Le marché des changes a quant à lui conclu au caractère quasi inévitable d'un conflit. «Il arrivera toujours un moment où les États-Unis ou d'autres décideront que l'Irak ne se conforme pas à la résolution — même s'il reste toujours une possibilité qu'ils le fassent —, et cela ne fait que renforcer la menace d'un conflit», souligne Bob Lynch, stratège des changes chez BNP Paribas. «Et tout risque d'escalade militaire augmente l'aversion pour le risque et travaille contre le dollar.»

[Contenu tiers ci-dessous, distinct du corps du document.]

Lemma local_index_present (cols_r : list Z) (id : Z) (s : nat) :
  NoDup cols_r -> cols_r !! s = Some id -> local_index cols_r id = Some s.
Proof.
  intros Hnd Hs. unfold local_index.
  destruct (list_find (fun c => c = id) cols_r) as [[s' c]|] eqn:Hf; cbn.
  - apply list_find_Some in Hf as (Hs' & -> & _).
    f_equal. exact (NoDup_lookup _ _ _ _ Hnd Hs' Hs).
  - apply list_find_None in Hf. rewrite Forall_lookup in Hf.
    exfalso. exact (Hf s id Hs eq_refl).
Qed.

Lemma local_index_absent (cols_r : list Z) (id : Z) :
  id ∉ cols_r -> local_index cols_r id = None.
Proof.
  intros Hni. unfold local_index.
  destruct (list_find (fun c => c = id) cols_r) as [[s' c]|] eqn:Hf; [|reflexivity].
  apply list_find_Some in Hf as (Hs' & -> & _).
  exfalso. apply Hni. by eapply list_elem_of_lookup_2.
Qed.

Lemma project_vec_lookup (cols_r ids : list Z) (v : list A) (j : nat) (id : Z) :
  ids !! j = Some id ->
  project_vec zero cols_r ids v !! j =
    Some (match local_index cols_r id with
          | Some s => default zero (v !! s)
          | None => zero
          end).
Proof. intros Hj. unfold project_vec. by rewrite list_lookup_fmap, Hj. Qed.

(** C4: for duplicate-free requested ids, [from_sparse] returns one output
    row per input row, with the leading axes of the input and a last axis
    of length m; the entry at (r, ..., j) is the data value at the local
    slot where [channel_ids[j]] stands in [cols[r]], and 0 when that id is
    not in [cols[r]]. *)
Theorem from_sparse_spec (data : list (tensor A)) (cols : list (list Z))
    (channel_ids : list Z) :
  NoDup channel_ids -> length cols = length data ->
  exists out,
    from_sparse zero data cols channel_ids = Ok out /\
    length out = length data /\
    forall r row cols_r,
      data !! r = Some row -> cols !! r = Some cols_r ->
      exists orow,
        out !! r = Some orow /\
        forall p,
          match tget row p with
          | None => tget orow p = None
          | Some v =>
              exists w,
                tget orow p = Some w /\ length w = length channel_ids /\
                forall j id, channel_ids !! j = Some id ->
                  (forall s x, NoDup cols_r -> cols_r !! s = Some id ->
                               v !! s = Some x -> w !! j = Some x) /\
                  (id ∉ cols_r -> w !! j = Some zero)
          end.
Proof.
  intros Hnd Hlen. unfold from_sparse.
  destruct (decide (NoDup channel_ids)) as [_|Hn]; [|contradiction].
  eexists. split; [reflexivity|]. split.
  { rewrite length_zip_with. lia. }
  intros r row cols_r Hrow Hcols.
  exists (tmap (project_vec zero cols_r channel_ids) row). split.
  { rewrite lookup_zip_with, Hrow. cbn. by rewrite Hcols. }
  intros p. rewrite tget_tmap. destruct (tget row p) as [v|]; [|reflexivity].
  eexists. split; [reflexivity|]. split.
  { unfold project_vec. by rewrite length_fmap. }
  intros j id Hj. rewrite (project_vec_lookup _ _ _ _ _ Hj). split.
  - intros s x Hndc Hs Hx. rewrite (local_index_present _ _ _ Hndc Hs).
    by rewrite Hx.
  - intros Hni. by rewrite (local_index_absent _ _ Hni).
Qed.
End SparseProjectorFacts.

(** The arrays of [test_from_sparse]. *)
Definition test_data : list (tensor Z) := [TVec [0; 1; 2]; TVec [3; 4; 5]].
Definition test_cols : list (list Z) := [[20; 23; 21]; [21; 19; 22]].

Lemma NoDup_19_21 : NoDup [19; 21].
Proof.
  apply NoDup_cons_2.
  - intros Hin. apply list_elem_of_singleton in Hin. discriminate Hin.
  - apply NoDup_singleton.
Defined.
Lemma cmp_nonpos (a b : A) : Qle_bool (cmp a b) 0 = true <-> key a <= key b.
Proof.
  unfold cmp. rewrite Qle_bool_iff. split; intros H.
  - apply Qle_minus_iff. setoid_replace (key b + - key a) with (- (key a - key b)) by ring.
    apply (Qopp_le_compat (key a - key b) 0) in H. exact H.
  - apply Qle_minus_iff in H.
    setoid_replace (key a - key b) with (- (key b + - key a)) by ring.
    apply (Qopp_le_compat 0 (key b + - key a)) in H. exact H.
Qed.

Lemma sort_insert_perm (x : A) (l : list A) :
  Permutation (sort_insert cmp x l) (x :: l).
Proof.
  induction l as [|y l IH]; simpl.
  - apply Permutation_refl.
  - destruct (Qle_bool (cmp x y) 0).
    + apply Permutation_refl.
    + apply perm_trans with (y :: x :: l).
      * apply perm_skip. exact IH.
      * apply perm_swap.
Qed.

Lemma Array_sort_perm (l : list A) : Permutation (Array_sort cmp l) l.
Proof.
  induction l as [|x l IH]; simpl.
  - apply perm_nil.
  - apply perm_trans with (x :: Array_sort cmp l).
    + apply sort_insert_perm.
    + apply perm_skip. exact IH.
Qed.

Lemma sort_insert_sorted (x : A) (l : list A) :
  StronglySorted key_le l -> StronglySorted key_le (sort_insert cmp x l).
Proof.
  induction 1 as [|y l Hsorted IH Hall]; simpl.
  - constructor; constructor.
  - destruct (Qle_bool (cmp x y) 0) eqn:E.
    + apply cmp_nonpos in E.
      constructor; [constructor; assumption|].
      constructor; [exact E|].
      eapply Forall_impl; [|exact Hall].
      intros z Hz. unfold key_le in *. eapply Qle_trans; eassumption.
    + constructor; [exact IH|].
      assert (Hyx : key y <= key x).
      { destruct (Qlt_le_dec (key x) (key y)) as [Hlt|Hle]; [|exact Hle].
        apply Qlt_le_weak in Hlt. apply cmp_nonpos in Hlt. congruence. }
      eapply Permutation_Forall.
      * apply Permutation_sym. apply sort_insert_perm.
      * constructor; assumption.
Qed.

À ses plus bas en séance, le dollar s'inscrivait en baisse de plus de 1,2 % contre le yen, à 119,56 yens, son plus mauvais niveau depuis la mi-septembre. Il est ensuite revenu aux alentours de 119,82 yens en fin de séance contre 121,12 yens la veille en clôture à New York. Le passage du dollar sous les 120 yens ravive le spectre d'une intervention de la Banque du Japon si la tendance devait s'accélérer. L'euro a grignoté 0,4 % pour se hisser à 1,0149 $, un nouveau sommet depuis trois mois et demi, avant de redescendre aux environs de 1,0128 $ contre 1,009 $. Sur la semaine, le billet vert a abandonné 1,5 % à l'euro et 1,9 % au yen.

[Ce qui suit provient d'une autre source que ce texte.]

(** What the shorter server stores as target is what [Server.normalize]
    returns. *)
Lemma server_post_shorten_target now FullUrl customCode w o w' :
  Server.post_shorten E now FullUrl customCode w = (o, w') ->
  links w' <> links w ->
  exists raw url c,
    FullUrl = Some raw
    /\ Server.normalize E raw = Some url
    /\ o = Returned (Redirect (js "/"))
    /\ links w' = links w ++ [new_row now c url].
Proof.
  intros Hrun Hch. unfold Server.post_shorten in Hrun.
  destruct FullUrl as [raw|]; cbn [falsy] in Hrun;
    [|inversion Hrun; subst; congruence].
  destruct (truthy raw) eqn:Hraw; cbn [negb] in Hrun;
    [|inversion Hrun; subst; congruence].
  destruct (Server.normalize E raw) as [url|] eqn:Hn;
    [|inversion Hrun; subst; congruence].
  exists raw, url.
  assert (Hgen : Server.generated_branch E now url w = (o, w') ->
                 exists c, Some raw = Some raw
                           /\ Server.normalize E raw = Some url
                           /\ o = Returned (Redirect (js "/"))
                           /\ links w' = links w ++ [new_row now c url]).
  { intros Hg. destruct (first_free E 10 w) as [(i & Hi & Hb & Hf)|Hall].
    - rewrite (server_generated_free now url w i Hi Hb Hf) in Hg.
      inversion Hg; subst. exists (nth_draw E w i). auto.
    - rewrite (server_no_fallback E now url w Hall) in Hg.
      inversion Hg; subst. cbn [links] in Hch. congruence. }
  destruct (trimmed_or_null customCode) as [c|] eqn:HC;
    [|exact (Hgen Hrun)].
  destruct (trimmed_or_null_some _ _ HC) as [Hc _]. rewrite Hc in Hrun.
  rewrite server_custom_branch_run in Hrun.
  destruct (taken c w); [inversion Hrun; subst; congruence|].
  destruct (negb (test Server.re_code c));
    [inversion Hrun; subst; congruence|].
  inversion Hrun; subst. exists c. auto.
Qed.

End ServerShorten.

(** X11. The shorter server stores the serialisation of the parsed URL: when
    its creation request adds a row, the target of the row is what
    [toString()] returns for [new URL(FullUrl)], or, when that throws, for
    [new URL("https://" + FullUrl)]; when both throw, the answer is 400
    "Invalid URL" and nothing is stored. *)
Theorem X11_server_stores_serialisation (E : Env) (now : N)
    (FullUrl customCode : option jsstring) (w : World) :
  (forall o w',
      Server.post_shorten E now FullUrl customCode w = (o, w') ->
      links w' <> links w ->
      exists raw u c,
        FullUrl = Some raw
        /\ (URL_new E raw = Some u
            \/ URL_new E raw = None
               /\ URL_new E (js "https://" ++ raw) = Some u)
        /\ o = Returned (Redirect (js "/"))
        /\ links w' = links w ++ [new_row now c (href u)])
  /\ (forall raw,
        FullUrl = Some raw ->
        truthy raw = true ->
        URL_new E raw = None ->
        URL_new E (js "https://" ++ raw) = None ->
        Server.post_shorten E now FullUrl customCode w
        = (Returned (Send 400 (js "Invalid URL")), w)).
Proof.
  split.
  - intros o w' Hrun Hch.
    destruct (server_post_shorten_target E now FullUrl customCode w o w'
                Hrun Hch) as (raw & url & c & HF & Hn & Ho & Hl).
    unfold Server.normalize in Hn.
    destruct (URL_new E raw) as [u|] eqn:H1.
    + inversion Hn; subst url. exists raw, u, c. auto.
    + destruct (URL_new E (js "https://" ++ raw)) as [u|] eqn:H2;
        [|discriminate].
      inversion Hn; subst url. exists raw, u, c. auto.
  - intros raw -> Hraw H1 H2. unfold Server.post_shorten. cbn [falsy].
    rewrite Hraw. cbn [negb]. unfold Server.normalize. rewrite H1, H2.
    reflexivity.
Qed.

(** "example.com:443/path" does not parse, "https://example.com:443/path"
    does, and the default port is gone from what is stored; an [ftp] URL is
    stored as it serialises. *)
Lemma X11_witness :
  map target_url
      (links (snd (Server.post_shorten (Sample.env []) 5
                     (Some (js "example.com:443/path")) None
                     (Sample.world []))))
  = [js "https://example.com/path"]
  /\ Server.post_shorten (Sample.env []) 5 (Some (js "exa mple")) None
       (Sample.world [])
     = (Returned (Send 400 (js "Invalid URL")), Sample.world []).
Proof.
  split.
  - destruct (X11_server_stores_serialisation (Sample.env []) 5
                (Some (js "example.com:443/path")) None (Sample.world []))
      as (Hstore & _).
    destruct (Hstore
                (fst (Server.post_shorten (Sample.env []) 5
                        (Some (js "example.com:443/path")) None
                        (Sample.world [])))
                (snd (Server.post_shorten (Sample.env []) 5
                        (Some (js "example.com:443/path")) None
                        (Sample.world []))))
      as (raw & u & c & HF & Hu & _ & Hl).
    + reflexivity.
    + vm_compute. discriminate.
    + rewrite Hl. inversion HF; subst raw.
      destruct Hu as [Hu|[_ Hu]]; vm_compute in Hu; inversion Hu.
      reflexivity.
  - destruct (X11_server_stores_serialisation (Sample.env []) 5
                (Some (js "exa mple")) None (Sample.world []))
      as (_ & Hrefuse).
    apply (Hrefuse (js "exa mple")); reflexivity.
Defined.
(** * Vacuum-cleaner agents on a grid: a shallow embedding of [AI_Project.py]

    The development follows the Python source class by class:
    - a small model of the two library facilities the program leans on
      (integer indexing of a 2-D numpy array, and the two random sources);
    - [VacuumEnvironment] with [is_dirty], [clean], [get_total_dirt];
    - [SimpleReflexAgent] and [ModelBasedAgent] with [perceive], [act],
      [get_stats];
    - [run_simulation] with its [while] loop;
    - the data [animate] (inside [visualize_agent]) collects for its plot,
      and the averages [compare_agents] computes.

    Python exceptions are values of [exn]; a method that mutates its object
    before raising returns the mutated store together with the exception. *)

From Stdlib Require Import ZArith QArith Lia Bool String.
From stdpp Require Import base list.

Local Open Scope Z_scope.

(** ** Exceptions and results *)

Inductive exn : Type :=
| IndexError
| ValueError.

Inductive result (A : Type) : Type :=
| Ok (a : A)
| Raise (e : exn).
Arguments Ok {A} a.
Arguments Raise {A} e.

Definition is_ok {A} (r : result A) : bool :=
  match r with Ok _ => true | Raise _ => false end.

(** ** numpy arrays of shape (rows, cols), holding Python integers *)

Abbreviation ndarray := (list (list Z)).

(** Integer indexing along an axis of length [n]: [0 <= i < n] is taken as
    it is, [-n <= i < 0] counts from the end, anything else is an
    [IndexError]. *)
Definition np_index (n : nat) (i : Z) : option nat :=
  if (0 <=? i) && (i <? Z.of_nat n) then Some (Z.to_nat i)
  else if (- Z.of_nat n <=? i) && (i <? 0) then Some (Z.to_nat (Z.of_nat n + i))
  else None.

À Wall Street, les investisseurs ont continué à prendre leurs bénéfices après un rebond d'un mois qui a permis aux principaux indices de reprendre quasiment de 20 à 25 % depuis leurs plus bas de cinq ans du début octobre. «L'écrasante majorité d'investisseurs bien informés disent qu'ils ne croient pas au "rallye"», souligne Hugh Johnson, responsable des investissements chez First Albany. «Ils estiment

que l'économie américaine va connaître des difficultés.»

Le Dow Jones a perdu 49,11 points, soit 0,6 %, à 8537,13, et l'indice Standard & Poor's, 500 7,91 points (0,9 %), à 894,74. Le Nasdaq a abandonné 17,43 points (1,3 %), à 1359,28, après un plus bas en séance de 1354,28. À Toronto, l'indice TSX a clôturé à 6390,01, en hausse de 5,59 points (0,01 %).

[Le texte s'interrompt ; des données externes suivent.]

(** X19.  The row of a numeric column in which every entry is missing
    counts no entry, counts every row as missing, and holds no number under
    Min and under Max: both are missing entries of the table. *)
Theorem summary_of_empty_column pd t df col :
  In col (columns df) -> is_number (dt col) = true ->
  (forall c, In c (values col) -> is_missing c = true) ->
  exists row,
    In row (get_summary_stats pd t df)
    /\ Column row = name col
    /\ Count row = 0%nat
    /\ Missing row = List.length (values col)
    /\ Min row = None /\ Max row = None.
Proof.
  intros Hin Hnum Hall. exists (numeric_row pd t col).
  destruct (all_missing_count _ Hall) as [Hc Hm].
  split; [|simpl; repeat split; try assumption].
  - unfold get_summary_stats. apply in_or_app. left.
    apply in_map, filter_In. split; assumption.
  - unfold rounded, Series_min, Series_extreme, floats.
    rewrite (all_missing_floats _ Hall). reflexivity.
  - unfold rounded, Series_max, Series_extreme, floats.
    rewrite (all_missing_floats _ Hall). reflexivity.
Qed.

(** The column "void" of [gappy_frame]. *)
Lemma summary_of_empty_column_witness :
  exists row,
    In row (get_summary_stats Reference.pd Summary.tools gappy_frame)
    /\ Column row = "void"
    /\ Count row = 0%nat
    /\ Missing row = 3%nat
    /\ Min row = None /\ Max row = None.
Proof.
  apply (summary_of_empty_column Reference.pd Summary.tools gappy_frame
           {| name := "void"; dt := float64;
              values := [Num nan; Num nan; Num nan] |}).
  - right. right. left. reflexivity.
  - reflexivity.
  - intros c [<-|[<-|[<-|[]]]]; reflexivity.
Defined.

Lemma length_append (a b : string) :
  String.length (a ++ b) = (String.length a + String.length b)%nat.
Proof.
  induction a as [|c a IH]; simpl; [reflexivity | rewrite IH; reflexivity].
Qed.

Lemma length_prefix n (s : string) :
  String.length (substring 0 n s) = Nat.min n (String.length s).
Proof.
  revert n. induction s as [|c s IH]; intros [|n]; simpl; try reflexivity.
  rewrite IH. reflexivity.
Qed.

Lemma prefix_whole n (s : string) :
  (String.length s <= n)%nat -> substring 0 n s = s.
Proof.
  revert n. induction s as [|c s IH]; intros [|n]; simpl; intros H;
    try reflexivity; try lia.
  rewrite IH by lia. reflexivity.
Qed.

Lemma shorten_bound s :
  (String.length (shorten s) <= 23)%nat
  /\ ((String.length s <= 20)%nat -> shorten s = s)
  /\ ((20 < String.length s)%nat ->
      shorten s = substring 0 20 s ++ "...").
Proof.
  unfold shorten. split; [|split].
  - rewrite length_append, length_prefix.
    pose proof (Nat.le_min_l 20 (String.length s)) as Hmin.
    destruct (20 <? String.length s)%nat; cbn [String.length]; lia.
  - intros H. rewrite (prefix_whole 20 s H).
    replace (20 <? String.length s)%nat with false
      by (symmetry; apply Nat.ltb_ge; exact H).
    clear H. induction s as [|c s IH]; simpl; [reflexivity|].
    rewrite IH. reflexivity.
  - intros H. apply Nat.ltb_lt in H. rewrite H. reflexivity.
Qed.

(** X20.  The "Most Common" entry of the summary table is never longer
    than 23 characters: it is the most common value itself when that has
    at most 20 characters, and its first 20 characters followed by "..."
    when it is longer; a column without any entry shows "None". *)
Theorem most_common_is_short pd t df row :
  In row (get_summary_stats pd t df) ->
  (forall s, Most_Common row = Some s -> (String.length s <= 23)%nat)
  /\ (forall col,
        row = categorical_row t col ->
        Most_Common row
        = Some (match most_common t (values col) with
                | Some v =>
                    if (20 <? String.length v)%nat
                    then substring 0 20 v ++ "..."
                    else v
                | None => "None"
                end)).
Proof.
  intros Hrow. split.
  - intros s Hs. unfold get_summary_stats in Hrow.
    apply in_app_or in Hrow.
    destruct Hrow as [Hrow|Hrow]; apply in_map_iff in Hrow;
      destruct Hrow as (col & <- & _); simpl in Hs; [discriminate Hs|].
    inversion Hs. apply shorten_bound.
  - intros col ->. simpl. f_equal.
    destruct (most_common t (values col)) as [v|]; [|reflexivity].
    destruct (20 <? String.length v)%nat eqn:E.
    + apply shorten_bound. apply Nat.ltb_lt. exact E.
    + apply shorten_bound. apply Nat.ltb_ge. exact E.
Qed.

(** A region with a long name is cut after 20 characters. *)
Lemma most_common_is_short_witness :
  Most_Common
    (categorical_row Summary.tools
       (object_column "region" ["the far north-western territories"]))
  = Some "the far north-wester...".
Proof.
  apply (proj2 (most_common_is_short Reference.pd Summary.tools
                  (frame 1 [object_column "region"
                              ["the far north-western territories"]])
                  (categorical_row Summary.tools
                     (object_column "region"
                        ["the far north-western territories"]))
                  (or_introl eq_refl))
               (object_column "region"
                  ["the far north-western territories"])).
  reflexivity.
Defined.

(** * [create_data_profile] *)

Lemma classify_inv rows col :
  match classify rows col with
  | Boolean =>
      is_numeric_dtype (dt col) = true /\ (nunique col <= 2)%nat
  | Numeric => is_numeric_dtype (dt col) = true
  | Datetime =>
      is_numeric_dtype (dt col) = false
      /\ is_datetime64_dtype (dt col) = true
  | Text_ | Categorical =>
      is_numeric_dtype (dt col) = false
      /\ is_datetime64_dtype (dt col) = false
  end.
Proof.
  unfold classify.
  destruct (is_datetime64_dtype (dt col)) eqn:Hd.
  - split; [|reflexivity]. destruct (dt col); simpl in *; congruence.
  - destruct (is_numeric_dtype (dt col)) eqn:Hn.
    + destruct (nunique col <=? 2)%nat eqn:E; simpl.
      * destruct (forallb in_zero_one (unique_floats col));
          [split; [reflexivity | apply Nat.leb_le, E] | reflexivity].
      * reflexivity.
    + destruct (is_object_dtype (dt col)); [|split; reflexivity].
      destruct ((rows <? 2 * nunique col)%nat
                || (50 <? str_len_mean col)%float); split; reflexivity.
Qed.

(** X21.  The profile and the classifier agree on what they share.  A
    column that [detect_data_types] puts in the boolean bucket is described
    by the profile as a categorical numeric with at most 2 distinct values;
    a column of the datetime bucket is described by its date range; a
    column of the numeric bucket is described as numeric (as a range, or
    as categorical numeric when it has 5 distinct values or fewer); a
    column of the text or of the categorical bucket is described by its
    distinct count, with examples or without. *)
Theorem profile_agrees_with_classifier pd rows col :
  (classify rows col = Boolean ->
   exists u m p,
     describe pd rows col = CategoricalNumeric (name col) u m p
     /\ (u <= 2)%nat)
  /\ (classify rows col = Datetime ->
      exists a b m p, describe pd rows col = DatetimeRange (name col) a b m p)
  /\ (classify rows col = Numeric ->
      (exists u m p,
          describe pd rows col = CategoricalNumeric (name col) u m p)
      \/ (exists lo hi mu med m p,
             describe pd rows col
             = NumericRange (name col) lo hi mu med m p))
  /\ (classify rows col = Text_ \/ classify rows col = Categorical ->
      (exists u ex m p,
          describe pd rows col = CategoricalExamples (name col) u ex m p)
      \/ (exists u m p,
             describe pd rows col = TextCategorical (name col) u m p)).
Proof.
  pose proof (classify_inv rows col) as Hinv.
  unfold describe, nunique_of. repeat split.
  - intros H. rewrite H in Hinv. destruct Hinv as [Hn Hu]. rewrite Hn.
    replace (nunique col <=? 5)%nat with true
      by (symmetry; apply Nat.leb_le; lia).
    do 3 eexists. split; [reflexivity | exact Hu].
  - intros H. rewrite H in Hinv. destruct Hinv as [Hn Hd]. rewrite Hn, Hd.
    do 4 eexists. reflexivity.
  - intros H. rewrite H in Hinv. rewrite Hinv.
    destruct (nunique col <=? 5)%nat;
      [left; do 3 eexists | right; do 6 eexists]; reflexivity.
  - intros H.
    assert (Hnd : is_numeric_dtype (dt col) = false
                  /\ is_datetime64_dtype (dt col) = false)
      by (destruct H as [H|H]; rewrite H in Hinv; exact Hinv).
    destruct Hnd as [Hn Hd]. rewrite Hn, Hd.
    destruct (nunique_cells (values col) <=? 10)%nat;
      [left; do 4 eexists | right; do 3 eexists]; reflexivity.
Qed.

(** A 0/1 column: boolean for the classifier, categorical numeric for the
    profile. *)
Lemma profile_agrees_with_classifier_witness :
  exists u m p,
    describe Reference.pd 3
      {| name := "flag"; dt := int64; values := [Num 0; Num 1; Num 1] |}
    = CategoricalNumeric
        (name {| name := "flag"; dt := int64;
                 values := [Num 0; Num 1; Num 1] |})
        u m p
    /\ (u <= 2)%nat.
Proof.
  apply (proj1 (profile_agrees_with_classifier Reference.pd 3
                  {| name := "flag"; dt := int64;
                     values := [Num 0; Num 1; Num 1] |})).
  reflexivity.
Defined.










(** * [get_visualization_options] *)

Lemma filter_length_le {A} (f g : A -> bool) (l : list A) :
  (forall x, f x = true -> g x = true) ->
  (List.length (filter f l) <= List.length (filter g l))%nat.
Proof.
  intros H. induction l as [|x l IH]; simpl; [lia|].
  destruct (f x) eqn:E.
  - rewrite (H x E). simpl. lia.
  - destruct (g x); simpl; lia.
Qed.

Lemma datetime_among_categorical df :
  (List.length (datetime_cols df) <= List.length (categorical_cols df))%nat.
Proof.
  unfold datetime_cols, categorical_cols, select_dtypes.
  rewrite !length_map. apply filter_length_le.
  intros c. destruct (dt c); simpl; congruence.
Qed.

Ltac leb_cases :=
  repeat match goal with
    | |- context [(?a <=? ?b)%nat] => destruct (Nat.leb_spec a b)
    end.

(** X23.  Which chart types are on offer.  A frame without a numeric
    column is offered no chart at all.  The scatter matrix and the bubble
    chart are offered together, and then the scatter plot is too; the
    scatter plot comes with the line chart, the histogram and the box
    plot; the bar chart and the pie chart are offered together; the
    heatmap is only offered along with the bar chart.  No chart type is
    offered twice. *)
Theorem chart_types_on_offer df :
  (numeric_cols df = [] -> get_visualization_options df = [])
  /\ (In "scatter_matrix" (offered df) <-> In "bubble_chart" (offered df))
  /\ (In "bubble_chart" (offered df) -> In "scatter_plot" (offered df))
  /\ (In "scatter_plot" (offered df) ->
      In "line_chart" (offered df) /\ In "histogram" (offered df)
      /\ In "box_plot" (offered df))
  /\ (In "bar_chart" (offered df) <-> In "pie_chart" (offered df))
  /\ (In "heatmap" (offered df) -> In "bar_chart" (offered df))
  /\ NoDup (offered df).
Proof.
  pose proof (datetime_among_categorical df) as Hdc.
  unfold offered, get_visualization_options.
  split.
  { intros H. rewrite H. simpl. rewrite !andb_false_r. reflexivity. }
  remember (List.length (numeric_cols df)) as n.
  remember (List.length (categorical_cols df)) as c.
  remember (List.length (datetime_cols df)) as d.
  clear Heqn Heqc Heqd.
  leb_cases; simpl; try lia;
    repeat split; intros; simpl in *;
    repeat match goal with
      | H : _ \/ _ |- _ => destruct H
      | H : False |- _ => destruct H
      | H : _ = _ |- _ => discriminate H
      end;
    auto 12;
    repeat (apply NoDup_cons;
            [simpl; intros ?;
             repeat match goal with
               | H : _ \/ _ |- _ => destruct H
               | H : False |- _ => destruct H
               | H : _ = _ |- _ => discriminate H
               end|]);
    try apply NoDup_nil.
Qed.

(** A frame of text alone is offered nothing. *)
Lemma chart_types_on_offer_witness :
  get_visualization_options
    (frame 2 [object_column "region" ["north"; "south"]]) = [].
Proof.
  apply (proj1 (chart_types_on_offer
                  (frame 2 [object_column "region" ["north"; "south"]]))).
  reflexivity.
Defined.

Lemma select_dtypes_In p df c :
  In c (select_dtypes p df) -> In c (column_names df).
Proof.
  unfold select_dtypes, column_names. intros H.
  apply in_map_iff in H. destruct H as (col & <- & Hcol).
  apply filter_In in Hcol. apply in_map, Hcol.
Qed.

Ltac in_cases :=
  repeat match goal with
    | H : In _ (_ ++ _) |- _ => apply in_app_or in H
    | H : In _ (_ :: _) |- _ => destruct H
    | H : In _ [] |- _ => destruct H
    | H : _ \/ _ |- _ => destruct H
    | H : False |- _ => destruct H
    | H : (_, _) = (_, _) |- _ => inversion H; clear H; subst
    end.

(** X24.  Every entry of an option that lists columns (all options but the
    three fixed lists barmode, histnorm and colorscale) is the string
    "None" or the name of a column of the frame. *)
Theorem options_list_columns df chart opts key v e :
  In (chart, opts) (get_visualization_options df) ->
  In (key, v) opts ->
  column_option key = true ->
  In e (entries v) ->
  e = "None" \/ In e (column_names df).
Proof.
  unfold get_visualization_options. intros Hchart Hkey Hcol He.
  assert (Hn : forall x, In x (numeric_cols df) -> In x (column_names df))
    by (intros x; apply select_dtypes_In).
  assert (Hc : forall x, In x (categorical_cols df) -> In x (column_names df))
    by (intros x; apply select_dtypes_In).
  assert (Hd : forall x, In x (datetime_cols df) -> In x (column_names df))
    by (intros x; apply select_dtypes_In).
  revert Hchart.
  destruct (2 <=? List.length (numeric_cols df))%nat,
    (1 <=? List.length (numeric_cols df))%nat,
    (1 <=? List.length (categorical_cols df))%nat,
    (3 <=? List.length (numeric_cols df))%nat,
    (2 <=? List.length (categorical_cols df)
           + List.length (datetime_cols df))%nat;
    simpl; intros Hchart; in_cases; simpl in Hcol, He;
    try discriminate Hcol; in_cases; subst; auto.
Qed.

Sur la semaine, le Dow conserve une hausse de 0,2 %, sa cinquième progression hebdomadaire d'affilée, mais le S&P 500 perd 0,7 %, et le Nasdaq, 0,1 %. «Il y a des prises de bénéfices en ce moment. Après quatre semaines et demie, c'était à prévoir. La question était simplement de savoir quand», note Al Kugel, stratège senior en investissements chez Stein Roe & Farnham.

La principale ombre planant sur le marché, selon lui, c'est le statu quo monétaire décidé jeudi par la Banque centrale européenne alors que la Réserve fédérale avait baissé ses taux d'un demi-point la veille pour redonner du tonus à la reprise économique américaine, en perte de vitesse. «Cela signifie que les économies européennes seront moins fortes et moins à même de soutenir nos activités à l'exportation», constate-t-il.

McDonald's surprend

McDonald's a surpris le marché en début de journée en indiquant qu'il ne pourrait pas atteindre l'objectif de bénéfice par action pour 2002 qu'il anticipait encore à la fin octobre en raison de la concurrence de plus en plus féroce qui l'oblige à se restructurer aux États-Unis et à l'international. Pour leur part, les titres General Electric et Disney ont été déprimés par des commentaires négatifs d'analystes. Les titres de ces trois groupes figurent parmi les 30 valeurs-vedettes du Dow Jones.

La Bourse a également souffert des problèmes de Tenet Healthcare, deuxième groupe hospitalier américain, qui fait l'objet d'une enquête fédérale sur ses méthodes de facturation. Le titre a subi hier sa plus forte baisse journalière depuis 20 ans (-46,7 %).

«La réalité est que si on a progressé pendant près de cinq semaines, on doit redescendre, et pas seulement pendant une seule séance mais pendant plusieurs séances d'affilée», a estimé Larry Wachtel, analyste de Prudential Securities. «Le marché continue à digérer» la baisse de 50 points de base des taux directeurs de la Réserve fédérale mercredi, qui a surpris les investisseurs qui tablaient sur une diminution moins importante, a indiqué Art Cashin, analyste d'UBS PaineWebber. «Il faut attendre de voir si elle aura un effet quelconque sur la reprise économique.»

Le marché obligataire a continué à s'apprécier, profitant d'un transfert de capitaux depuis la Bourse. Le rendement de l'obligation du Trésor à 10 ans a reculé à 3,83 %, contre 3,86 % jeudi soir, et celui de l'obligation à 30 ans, à 4,77 %, contre 4,88 %.